Types of Customer Personas
There are a few different approaches to developing your customer personas:
- Data-driven and Proto/Ad hoc/Lean Customer Personas
- Initiatives-based vs. Close-up Customer Personas
Data-Driven vs. Proto / Adhoc / Lean Customer Personas
The main difference between “data-driven” customer personas and “proto, adhoc, or lean” customer personas has to do with how the personas are created. In an ideal world, you start with a blank sheet of paper, make no assumptions, and conduct extensive audience research. You talk to lots of real-world people and use the data collected to construct personas. This is the data-driven approach, and it is how personas should – ideally – be created.
That said, many organizations do not have the time, budget, or desire to do this level of research. So, rather than stall the customer persona process or have no personas at all, you can use a different approach: proto or ad hoc customer personas. This approach is described in detail in the book Lean UX by Jeff Gothelf and Josh Seiden, and as a result, these personas are sometimes also called lean personas.
Proto, adhoc, or lean personas normally are not created by doing extensive external audience research, but rather by collecting information primarily from within an organization. For example, you might hold a workshop or meeting with various stakeholders and ask them to describe your target audience. Based on everyone’s input and/or experience, you can start building some ‘rough’ personas.
The critical thing to note is that these rough personas are not research-led and therefore contain assumptions or biases that may or may not be true. While proto, adhoc, or lean personas can be useful tools, treat them with caution and verify them with research – even if that research happens well after you have created your rough personas. A good approach is to start with a few proto personas to get the process rolling and to get stakeholder buy-in. Then, over time, conduct research to verify and validate their accuracy and refine them as you gain more audience insights and gather more audience data.
High-level Segmentation vs. Initiatives-based vs. Close-up Customer Personas
Another way to approach your customer personas is by exploring how broad or narrow you want your customer personas to be. Below we present three common options along this spectrum.
- High-level segmentation provides marketers with a bird’s eye view of their target audience. Since there is limited segmentation, the data driving this type of persona is quite broad and this customer persona will represent the largest / broadest segment you may want to target. For organizations that have not created personas, this is a suggested first step. However, to ensure better targeting and maximize your marketing effect, it is recommended to further segment your target audience and create more defined and narrower customer personas as time and other resources permit.

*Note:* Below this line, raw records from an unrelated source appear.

Lemma age_tables_sizes tables : table_sizes tables → table_sizes (age_tables tables).
Proof.
  unfold table_sizes, age_tables. intros <-. rewrite map_map.
  apply map_ext. intros t. unfold vsize. by rewrite length_map.
Qed.

Lemma cold_base_size :
  vsize (replicate (Z.to_nat (Z.shiftl 1 BASE_INDEX_BITS)) (0 : Z))
  = Z.shiftl 1 BASE_INDEX_BITS.
Proof. unfold vsize. rewrite length_replicate. apply Z2Nat.id. vm_compute. discriminate. Qed.

Lemma cold_table_sizes :
  table_sizes (map (λ cfg, replicate (Z.to_nat (entries cfg)) (mkEntry 0 0 0)) TAGGED_CONFIGS).
Proof. unfold table_sizes. reflexivity. Qed.

Module RLRange.
Import RLTage RLFacts.

Lemma cold_in_range : counters_in_range cold.
Proof.
  unfold counters_in_range, cold. cbn [tagged_tables base_table use_alt_on_na].
  split; [|split].
  - apply Forall_map, Forall_forall. intros cfg _. cbn beta.
    apply replicate_ok. apply entry_ok_default.
  - apply replicate_ok. unfold base_ok. lia.
  - unfold meta_ok, USE_ALT_THRESHOLD. lia.
Qed.

Lemma alloc_scan_ok ks PC g delta r tables k tables' :
  Forall (Forall entry_ok) tables →
  alloc_scan ks PC g delta r tables = Ok (k, tables') →
  Forall (Forall entry_ok) tables'.
Proof.
  intros Ht. induction ks as [|j rest IH]; cbn [alloc_scan]; intros H.
  - by injection H as _ <-.
  - inv_obind H. destruct (u _ =? 0); [|by apply IH].
    inv_obind H. injection H as _ <-.
    apply set_table_entry_ok; [exact Ht | apply planted_entry_ok].
Qed.
(** The file server of the tests answers 404 where no file is. *)
Lemma FileServer_not_found keepHeaders fsys w r :
  Code w = None -> found fsys r = false ->
  Code (FileServer keepHeaders fsys w r) = Some StatusNotFound.
Proof.
  unfold found, FileServer. intros Hw.
  destruct (Open fsys (name_of r)); [discriminate|].
  intros _. apply Code_serveError. exact Hw.
Qed.

(** With [keepHeaders] it leaves Cache-Control as it finds it. *)
Lemma FileServer_keeps_cache_control fsys w r :
  Header (FileServer true fsys w r) !! "Cache-Control" = Header w !! "Cache-Control".
Proof.
  unfold FileServer. destruct (Open fsys (name_of r)).
  - unfold Write, WriteHeader, Header_Set. cbn.
    destruct (Code w); cbn; apply lookup_insert_ne; discriminate.
  - unfold serveError. apply Header_http_Error_other; discriminate.
Qed.

Lemma C1_witness :
  (exists σ,
     @ServeHTTP go122 (NewStaticMiddleware (staticConfig go122 mockFS "static" 0 true))
       nextHandler fresh (GET "/Static/testfile.css") = Some σ
     /\ next_calls (calls σ) = [(fresh, GET "/Static/testfile.css")]
     /\ resp σ = nextHandler fresh (GET "/Static/testfile.css"))
  /\ (exists σ,
        @ServeHTTP go122 (NewStaticMiddleware (staticConfig go122 mockFS "static" 0 true))
          nextHandler fresh (GET "/staticfoo") = Some σ
        /\ next_calls (calls σ) = []).
Proof.
  split.
  - destruct (proj2 (proj2 (@C1_prefix_dispatch go122
                              (staticConfig go122 mockFS "static" 0 true)
                              nextHandler fresh (GET "/Static/testfile.css")))
                eq_refl)
      as [σ [Hσ [Hnext [Hresp _]]]].
    exists σ. split; [exact Hσ|]. split; [exact Hnext | exact Hresp].
  - destruct (proj2 (proj1 (proj2 (@C1_prefix_dispatch go122
                                     (staticConfig go122 mockFS "static" 0 true)
                                     nextHandler fresh (GET "/staticfoo")))
                       eq_refl))
      as [σ [Hσ [Hnext _]]].
    exists σ. split; [exact Hσ | exact Hnext].
Defined.

Lemma C6_witness :
  Logger_ (config (NewStaticMiddleware (staticConfig go122 mockFS "static" 0 true)))
  = Some (log_New os_Stdout "DEBUG: " log_LstdFlags).
Proof.
  exact (proj1 (@C6_constructor go122 (staticConfig go122 mockFS "static" 0 true))
           eq_refl eq_refl).
Defined.

Lemma C7_witness :
  exists out,
    @serveAll go122
      (NewStaticMiddleware (staticConfig go122 mockFS "static" Hour true))
      nextHandler
      [(fresh, GET "/static/testfile.css"); (fresh, GET "/other/path");
       (fresh, GET "/static/testfile.css")]
    = Some (NewStaticMiddleware (staticConfig go122 mockFS "static" Hour true), out)
    /\ length out = 3%nat.
Proof.
  destruct (proj2 (proj2 (@C7_config_immutable go122
                            (staticConfig go122 mockFS "static" Hour true)
                            nextHandler))
              [(fresh, GET "/static/testfile.css"); (fresh, GET "/other/path");
               (fresh, GET "/static/testfile.css")])
    as [out [Hout Hall]].
  exists out. split; [exact Hout|].
  symmetry. exact (Forall2_length _ _ _ Hall).
Defined.

Lemma C2_witness :
  exists σ,
    @ServeHTTP go122 (NewStaticMiddleware (staticConfig go122 mockFS "static" 0 false))
      nextHandler fresh (GET "/static/testfile.txt") = Some σ
    /\ next_calls (calls σ) = []
    /\ Code (resp σ) = Some StatusNotFound.
Proof.
  destruct (@C2_not_found_terminal go122
              (staticConfig go122 mockFS "static" 0 false)
              nextHandler fresh (GET "/static/testfile.txt") found eq_refl)
    as [σ [Hσ [Hnext H404]]].
  exists σ. split; [exact Hσ|]. split; [exact Hnext|].
  apply (H404 (subFS mockFS "static")).
  - reflexivity.
  - intros w' r'. apply FileServer_not_found.
  - reflexivity.
  - vm_compute. reflexivity.
Defined.

Lemma C10_witness :
  exists σ,
    @ServeHTTP go122 (NewStaticMiddleware emptyPrefixConfig)
      nextHandler fresh (GET "/other/path") = Some σ
    /\ next_calls (calls σ) = [].
Proof.
  exact (proj2 (@C10_empty_prefix go122 emptyPrefixConfig
                  nextHandler fresh (GET "/other/path") eq_refl)).
Defined.

Lemma C4_witness :
  exists σ,
    @ServeHTTP go122 (NewStaticMiddleware (staticConfig go122 mockFS "./static" 0 true))
      nextHandler fresh (GET "/static/testfile.css") = Some σ
    /\ Code (resp σ) = Some StatusInternalServerError
    /\ Body (resp σ) = "sub ./static: invalid argument" ++ newline
    /\ next_calls (calls σ) = [].
Proof.
  destruct (@C4_rooting_failure go122
              (staticConfig go122 mockFS "./static" 0 true)
              nextHandler fresh (GET "/static/testfile.css")
              (PathError "sub" "./static" fs_ErrInvalid) eq_refl eq_refl)
    as [σ [Hσ [_ [Hcode [Hbody [_ [_ [Hnext _]]]]]]]].
  exists σ. split; [exact Hσ|]. split; [exact (Hcode eq_refl)|].
  split; [exact Hbody | exact Hnext].
Defined.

- Initiatives-based customer personas identify groups of customers, who have a moderate to high interest in a specific initiative. These are often seen with cause-based non-profits, where the target audiences are particularly interested in a specific, cause-based initiative. These customer personas often represent a subset of the high-level segmentation target audience, but do not represent those audience segments at the lowest possible level(s).
- Close-up customer personas highlight customers, who are generally interested in a specific product, service, program, or action/activity. For example, close-up customer personas might represent “customers most likely to leave”. These customer personas tend to be narrower and as a result, represent a smaller audience segment. However, because of the narrow focus, these personas are easier to target and have more in common with other members of that audience segment.
Now that we’ve discussed several types of customer personas, let’s explore how to develop data-driven customer personas.
How to Build a Data-driven Customer Persona
Below is a framework that will cover all the foundational aspects of a customer persona. However, please keep in mind that all customer personas should incorporate multiple viewpoints, i.e., if a customer persona is being developed by a single person, with only one viewpoint in mind, for only one purpose, and/or for only one stage of your customer journey (more on this in the next chapter), your persona may not support your organization as a whole. As mentioned before, your customer persona should work for your product, marketing, sales, and customer success teams. So, try to include a variety of customer viewpoints in the following process because it will make your customer personas much stronger and applicable to the entire organization.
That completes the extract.